Des propositions pour le numérique et la culture. Et de fait, le discours de Jean-Luc Mélenchon a laissé une large place à ce thème, ainsi qu'à l'éducation, la recherche, l'environnement et la culture. Le candidat a égrené les propositions, comme celle, nouvelle, de prélever des droits sur les œuvres "tombées dans le domaine public" pour financer des "coopératives" ou des "associations" de "créateurs indépendants".

Jouant à fond la carte de la modernité sur le fond pour s'accorder à sa forme, quitte à être un peu poussif, le député européen a parlé jeu vidéo - qui doit "devenir une industrie de pointe de la patrie" car "jouer, ce n'est pas perdre son temps" -, protection des données personnelles et conquête de l'espace, qu'il ne veut pas voir "privatisé" par "les Etats-Unis et le duché du Luxembourg". "Quand on a préparé ce meeting, on n'était pas sûrs que [ces thèmes] intéressent les gens. Je sais que ces sujets vous intéressent", a-t-il lancé, un brin bravache, sous un tonnerre d'applaudissements.

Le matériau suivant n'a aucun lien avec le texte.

(* ===== verification/Pipes.v ===== *)
(** * The two child processes behind a pipe

    The clients of the sqlite3 process ([Sqlite], contrib/pool/store.mjs) and of the
    RandomX validator ([Validator], contrib/pool/pool.mjs): requests are written to a
    child that answers in order, and each answer is given to the oldest waiter.
    The theorems say when an answer belongs to the request that gets it. *)

From S2P Require Import Prelude.
Local Open Scope Z_scope.

(** ** The validator *)

Module Validator.
(** What the child prints for a request. *)
Record answer := { an_ok : bool; an_err : bool; an_hash : option string }.
Definition gone : answer := {| an_ok := false; an_err := true; an_hash := Some "validator"%string |}.

Record client := {
  q : list nat;                        (* waiting checks, oldest first *)
  shed : Z;
  alive : bool;
  resolved : list (nat * answer)
}.
Definition maxQueue : nat := 2000.
Definition initial : client := {| q := []; shed := 0; alive := true; resolved := [] |}.

Inductive outcome := Dead | Busy | Queued.

(** [check(headerHex, targetHex, force)]: the answer to the caller, or a place in the queue. *)
Definition check (ticket : nat) (force : bool) (c : client) : outcome * client :=
  if negb (alive c) then (Dead, c)
  else if negb force && bool_decide (maxQueue <= length (q c))%nat then
    (Busy, {| q := q c; shed := shed c + 1; alive := alive c; resolved := resolved c |})
  else (Queued, {| q := q c ++ [ticket]; shed := shed c; alive := alive c; resolved := resolved c |}).

(** A line on stdout goes to the oldest waiter. *)
Definition on_line (a : answer) (c : client) : client :=
  match q c with
  | [] => c
  | t :: q' => {| q := q'; shed := shed c; alive := alive c; resolved := resolved c ++ [(t, a)] |}
  end.

(** The child exits: everything waiting is told [err validator gone]. *)
Definition on_exit (c : client) : client :=
  {| q := []; shed := shed c; alive := false;
     resolved := resolved c ++ ((fun t => (t, gone)) <$> q c) |}.

(** The child reads the requests in order and prints one line for each. *)
Record system := { cl : client; pipe : list nat }.

Section runs.
Context (verdict : nat -> answer).

Inductive step : system -> system -> Prop :=
  | s_check s t force c' :
      t ∉ q (cl s) -> t ∉ (resolved (cl s)).*1 ->
      check t force (cl s) = (Queued, c') ->
      step s {| cl := c'; pipe := pipe s ++ [t] |}
  | s_refused s t force r c' :
      check t force (cl s) = (r, c') -> r <> Queued ->
      step s {| cl := c'; pipe := pipe s |}
  | s_line s t p :
      alive (cl s) = true -> pipe s = t :: p ->
      step s {| cl := on_line (verdict t) (cl s); pipe := p |}
  | s_exit s :
      alive (cl s) = true -> step s {| cl := on_exit (cl s); pipe := [] |}.

Definition invariant (s : system) : Prop :=
  (alive (cl s) = true -> q (cl s) = pipe s) /\ (alive (cl s) = false -> q (cl s) = []) /\
  NoDup (q (cl s) ++ (resolved (cl s)).*1) /\
  (forall t a, (t, a) ∈ resolved (cl s) -> a = verdict t \/ (a = gone /\ alive (cl s) = false)).

Lemma v_invariant_step s s' : invariant s -> step s s' -> invariant s'.
Proof.
  intros (Hq & Hdead & Hnd & Hr) Hstep. destruct Hstep as [s t force c' Hn Hn' Hc|s t force r c' Hc Hne|s t p Ha Hp|s Ha].
  - unfold check in Hc. destruct (alive (cl s)) eqn:Ea; [|done]. cbn [negb] in Hc.
    destruct (_ && _) in Hc; [done|]. injection Hc as <-. unfold invariant. cbn.
    split; [intros _; by rewrite Hq|]. split; [done|]. split.
    + rewrite <- app_assoc. apply NoDup_app in Hnd as (H1 & H2 & H3). apply NoDup_app. split; [done|].
      split; [|by apply NoDup_cons]. intros x Hx [->|Hin]%elem_of_cons; [done|]. by apply (H2 x).
    + intros x a Hin. destruct (Hr x a Hin) as [|[_ ?]]; [by left|congruence].
  - assert (q c' = q (cl s) /\ alive c' = alive (cl s) /\ resolved c' = resolved (cl s)) as (E1 & E2 & E3).
    { unfold check in Hc. destruct (negb (alive (cl s))); [by injection Hc as <- <-|].
      destruct (_ && _) in Hc; injection Hc as <- <-; done. }
    unfold invariant. cbn. rewrite E1, E2, E3. auto.
  - unfold invariant, on_line. cbn. rewrite Hq, Hp in * by done. cbn [q alive resolved].
    split; [done|]. split; [congruence|]. split.
    + rewrite fmap_app, app_assoc, (Permutation_app_comm _ [t]). done.
    + intros x a [Hin|Hin]%elem_of_app; [destruct (Hr x a Hin) as [|[_ ?]]; [by left|congruence]|].
      apply list_elem_of_singleton in Hin. injection Hin as -> ->. by left.
  - unfold invariant, on_exit. cbn. split; [done|]. split; [done|]. split.
    + rewrite fmap_app, <- list_fmap_compose. change (fst ∘ _) with (fun x : nat => x).
      rewrite list_fmap_id, Permutation_app_comm. done.
    + intros x a [Hin|Hin]%elem_of_app.
      * destruct (Hr x a Hin) as [|[_ ?]]; [by left|congruence].
      * apply list_elem_of_fmap in Hin as (y & [= -> ->] & _). by right.
Qed.

(** a verdict is given to the share it is about. In every run of the pool and its
    validator, however checks, answers, refusals and the child's death interleave,
    each check is answered at most once and with the verdict on its own header -
    or with an error, and then only after the child is gone. *)
Theorem verdicts_match s : rtc step {| cl := initial; pipe := [] |} s ->
  NoDup ((resolved (cl s)).*1) /\
  forall t a, (t, a) ∈ resolved (cl s) -> a = verdict t \/ (a = gone /\ alive (cl s) = false).
Proof.
  intros Hrun. assert (invariant s) as (_ & _ & Hnd & Hr).
  { eapply (rtc_invariant step invariant); [exact v_invariant_step| |exact Hrun].
    do 2 (split; [done|]). split; [constructor|]. intros t a Hin. by apply elem_of_nil in Hin. }
  split; [|done]. by apply NoDup_app in Hnd as (_ & _ & ?).
Qed.

(** Backpressure: a check that is not forced is queued only below the bound. *)
Lemma queue_bounded t c c' : check t false c = (Queued, c') -> (length (q c') <= maxQueue)%nat.
Proof.
  unfold check. destruct (negb (alive c)); [done|]. cbn [negb andb].
  destruct (bool_decide (maxQueue <= length (q c))%nat) eqn:Hb; [done|]. intros [= <-].
  apply bool_decide_eq_false_1 in Hb. cbn. rewrite length_app. cbn. lia.
Qed.
End runs.

Lemma verdicts_match_witness :
  let verdict t := {| an_ok := Nat.even t; an_err := false; an_hash := None |} in
  let s := {| cl := {| q := [8%nat]; shed := 0; alive := true; resolved := [(7%nat, verdict 7%nat)] |};
              pipe := [8%nat] |} in
  NoDup ((resolved (cl s)).*1) /\
  forall t a, (t, a) ∈ resolved (cl s) -> a = verdict t \/ (a = gone /\ alive (cl s) = false).
Proof.
  intros verdict s. apply (verdicts_match verdict s).
  eapply rtc_l; [eapply (s_check _ _ 7%nat false); [apply not_elem_of_nil|apply not_elem_of_nil|reflexivity]|].
  eapply rtc_l; [eapply (s_check _ _ 8%nat false); [apply (bool_decide_unpack _); by vm_compute|apply not_elem_of_nil|reflexivity]|].
  eapply rtc_l; [eapply s_line; reflexivity|]. apply rtc_refl.
Defined.
End Validator.

(** ** The sqlite3 process *)

Module Sqlite.
Inductive outcome :=
  | Resolve (rows : list string) (totalChanges changed : Z)
  | Reject (e : string).

Record client := {
  q : list nat;                        (* waiting requests, oldest first *)
  rows : list string;                  (* lines since the last sentinel *)
  errBuf : list string;                (* stderr since the last sentinel *)
  lastTotal : Z;
  alive : bool;
  resolved : list (nat * outcome)
}.
Definition initial : client :=
  {| q := []; rows := []; errBuf := []; lastTotal := 0; alive := true; resolved := [] |}.

Definition with_q (l : list nat) (c : client) : client := {| q := l; rows := rows c;
  errBuf := errBuf c; lastTotal := lastTotal c; alive := alive c; resolved := resolved c |}.
Definition resolve (t : nat) (o : outcome) (c : client) : client := {| q := q c; rows := rows c;
  errBuf := errBuf c; lastTotal := lastTotal c; alive := alive c; resolved := resolved c ++ [(t, o)] |}.

(** [run(sql, ms)] *)
Definition request (t : nat) (c : client) : client :=
  if alive c then with_q (q c ++ [t]) c else resolve t (Reject "store is not running") c.

(** The timer of a request fires while it waits. *)
Definition on_timeout (t : nat) (c : client) : client :=
  resolve t (Reject "store timed out") (with_q (filter (fun x => x <> t) (q c)) c).

Definition on_stderr (e : string) (c : client) : client := {| q := q c; rows := rows c;
  errBuf := errBuf c ++ [e]; lastTotal := lastTotal c; alive := alive c; resolved := resolved c |}.

(** A line on stdout that is not the sentinel. *)
Definition on_row (line : string) (c : client) : client := {| q := q c; rows := rows c ++ [line];
  errBuf := errBuf c; lastTotal := lastTotal c; alive := alive c; resolved := resolved c |}.

(** The sentinel with [total_changes()]: the oldest waiter gets what was collected. *)
Definition on_sentinel (total : Z) (c : client) : client :=
  match q c with
  | [] => {| q := []; rows := []; errBuf := []; lastTotal := lastTotal c; alive := alive c;
             resolved := resolved c |}
  | t :: q' =>
      {| q := q'; rows := []; errBuf := []; lastTotal := total; alive := alive c;
         resolved := resolved c ++ [(t, match errBuf c with
                                        | e :: _ => Reject e
                                        | [] => Resolve (rows c) total (total - lastTotal c)
                                        end)] |}
  end.

Definition on_exit (c : client) : client := {| q := []; rows := rows c; errBuf := errBuf c;
  lastTotal := lastTotal c; alive := false;
  resolved := resolved c ++ ((fun t => (t, Reject "sqlite3 exited")) <$> q c) |}.

(** The process answers requests in order, row by row. *)
Record system := { cl : client; pending : list (nat * list string) }.

Section runs.
Context (reply : nat -> list string).

Inductive step : system -> system -> Prop :=
  | s_run s t : alive (cl s) = true -> t ∉ q (cl s) ->
      step s {| cl := request t (cl s); pending := pending s ++ [(t, reply t)] |}
  | s_row s t line ls p : alive (cl s) = true -> pending s = (t, line :: ls) :: p ->
      step s {| cl := on_row line (cl s); pending := (t, ls) :: p |}
  | s_stderr s e : step s {| cl := on_stderr e (cl s); pending := pending s |}
  | s_sentinel s t total p : alive (cl s) = true -> pending s = (t, []) :: p ->
      step s {| cl := on_sentinel total (cl s); pending := p |}
  | s_exit s : alive (cl s) = true -> step s {| cl := on_exit (cl s); pending := [] |}.

(** The timer of a request that still waits. *)
Inductive timed_step : system -> system -> Prop :=
  | t_step s s' : step s s' -> timed_step s s'
  | t_timeout s t : t ∈ q (cl s) ->
      timed_step s {| cl := on_timeout t (cl s); pending := pending s |}.

Definition invariant (s : system) : Prop :=
  (alive (cl s) = true ->
     q (cl s) = (pending s).*1 /\
     match pending s with
     | [] => rows (cl s) = []
     | (t, ls) :: p => rows (cl s) ++ ls = reply t /\ Forall (fun r => r.2 = reply r.1) p
     end) /\
  (forall t rs total changed, (t, Resolve rs total changed) ∈ resolved (cl s) -> rs = reply t).

Lemma s_invariant_step s s' : invariant s -> step s s' -> invariant s'.
Proof.
  intros [Hq Hr] Hstep. destruct Hstep as [s t Ha Hn|s t line ls p Ha Hp|s e|s t total p Ha Hp|s Ha];
    unfold invariant; cbn [cl pending].
  - destruct (Hq Ha) as [Hq1 Hq2]. unfold request. rewrite Ha. cbn. split; [|done]. intros _.
    rewrite fmap_app, Hq1. split; [done|].
    destruct (pending s) as [|[t' ls] p]; cbn; [by rewrite Hq2|]. destruct Hq2 as [H1 H2].
    split; [done|]. apply Forall_app. split; [done|]. by constructor.
  - destruct (Hq Ha) as [Hq1 Hq2]. rewrite Hp in *. cbn in *. split; [|done]. intros _.
    split; [done|]. destruct Hq2 as [H1 H2]. split; [|done]. by rewrite <- app_assoc.
  - cbn. split; [|done]. intros Ha. destruct (Hq Ha) as [Hq1 Hq2]. split; [done|].
    destruct (pending s) as [|[t ls] p]; done.
  - destruct (Hq Ha) as [Hq1 Hq2]. rewrite Hp in *. cbn in Hq1, Hq2. destruct Hq2 as [H1 H2].
    rewrite app_nil_r in H1. unfold on_sentinel. rewrite Hq1. cbn. split.
    + intros _. split; [done|]. destruct p as [|[t' ls] p]; [done|]. by inversion H2; subst.
    + intros x rs tot ch [Hin|Hin]%elem_of_app; [by eapply Hr|].
      apply list_elem_of_singleton in Hin. destruct (errBuf (cl s)); [|done]. by injection Hin as -> -> _ _.
  - cbn. split; [done|]. intros x rs tot ch [Hin|Hin]%elem_of_app; [by eapply Hr|].
    apply list_elem_of_fmap in Hin as (y & Hy & _). done.
Qed.

(** rows are given to the query they answer - as long as no request times out. In every
    run of requests, rows, errors, sentinels and the process's death, a request that
    resolves resolves with exactly the rows of its own query. *)
Theorem rows_match s : rtc step {| cl := initial; pending := [] |} s ->
  forall t rs total changed, (t, Resolve rs total changed) ∈ resolved (cl s) -> rs = reply t.
Proof.
  intros Hrun. assert (invariant s) as [_ Hr]; [|done].
  eapply (rtc_invariant step invariant); [exact s_invariant_step| |exact Hrun].
  split; [done|]. cbn. intros t rs total changed Hin. by apply elem_of_nil in Hin.
Qed.
End runs.

Definition example_reply (t : nat) : list string := match t with 1%nat => ["one"] | _ => ["two"] end.

Definition example_run : system :=
  {| cl := {| q := [2%nat]; rows := []; errBuf := []; lastTotal := 5; alive := true;
              resolved := [(1%nat, Resolve ["one"%string] 5 5)] |};
     pending := [(2%nat, ["two"%string])] |}.

Lemma rows_match_witness :
  (1%nat, Resolve ["one"%string] 5 5) ∈ resolved (cl example_run) /\ ["one"%string] = example_reply 1.
Proof.
  split; [by left|]. refine (rows_match example_reply example_run _ 1%nat ["one"%string] 5 5 _); [|by left].
  eapply rtc_l; [eapply (s_run _ _ 1%nat); [done|apply not_elem_of_nil]|].
  eapply rtc_l; [eapply (s_run _ _ 2%nat); [done|apply (bool_decide_unpack _); by vm_compute]|].
  eapply rtc_l; [eapply s_row; reflexivity|].
  eapply rtc_l; [eapply (s_sentinel _ _ 1%nat 5); reflexivity|]. apply rtc_refl.
Defined.

(** With a timeout they are not: request 1 times out and leaves the queue, its rows
    arrive late, and the sentinel hands them to request 2. *)
Lemma timeout_misdelivers : exists s,
  rtc (timed_step example_reply) {| cl := initial; pending := [] |} s /\
  (2%nat, Resolve ["one"%string] 0 0) ∈ resolved (cl s) /\ example_reply 2 = ["two"%string].
Proof.
  eexists. split; [|split; [|done]].
  - eapply rtc_l; [apply t_step; eapply (s_run _ _ 1%nat); [done|apply not_elem_of_nil]|].
    eapply rtc_l; [apply t_step; eapply (s_run _ _ 2%nat);
                   [done|apply (bool_decide_unpack _); by vm_compute]|].
    eapply rtc_l; [apply (t_timeout _ _ 1%nat); apply (bool_decide_unpack _); by vm_compute|].
    eapply rtc_l; [apply t_step; eapply s_row; reflexivity|].
    eapply rtc_l; [apply t_step; eapply (s_sentinel _ _ 1%nat 0); reflexivity|]. apply rtc_refl.
  - vm_compute. apply elem_of_cons. right. by left.
Qed.
End Sqlite.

Électriser les foules. Si son meeting holographique a contraint Jean-Luc Mélenchon à restreindre ses mouvements - il ne pouvait sortir d'un périmètre de quatre mètres sur quatre sous peine de disparaître de la scène d'Aubervilliers -, l'eurodéputé n'a rien perdu de sa verve habituelle. Ni de sa capacité à électriser les foules. Deux salles pleines à craquer – selon la France insoumise, 6.000 personnes avaient fait le déplacement à Aubervilliers et 12.000 à Lyon - ont lancé leur cri de ralliement, "Résistance!", lorsque le cofondateur du Parti de Gauche a vanté sa VIe République et refusé toutes les "magouilles" et les "combines" politiques.

Même les sceptiques de la conférence holographique se sont laissé emporter. "J'aurais préféré qu'il soit là, en vrai. Il en fait un peu trop pour essayer d'être moderne", reconnaît Catherine, peu habituée des meetings. "Mais après tout, il est sûrement obligé, pour qu'on en parle. Et je pense que le but était avant tout de nous rassembler tous ici."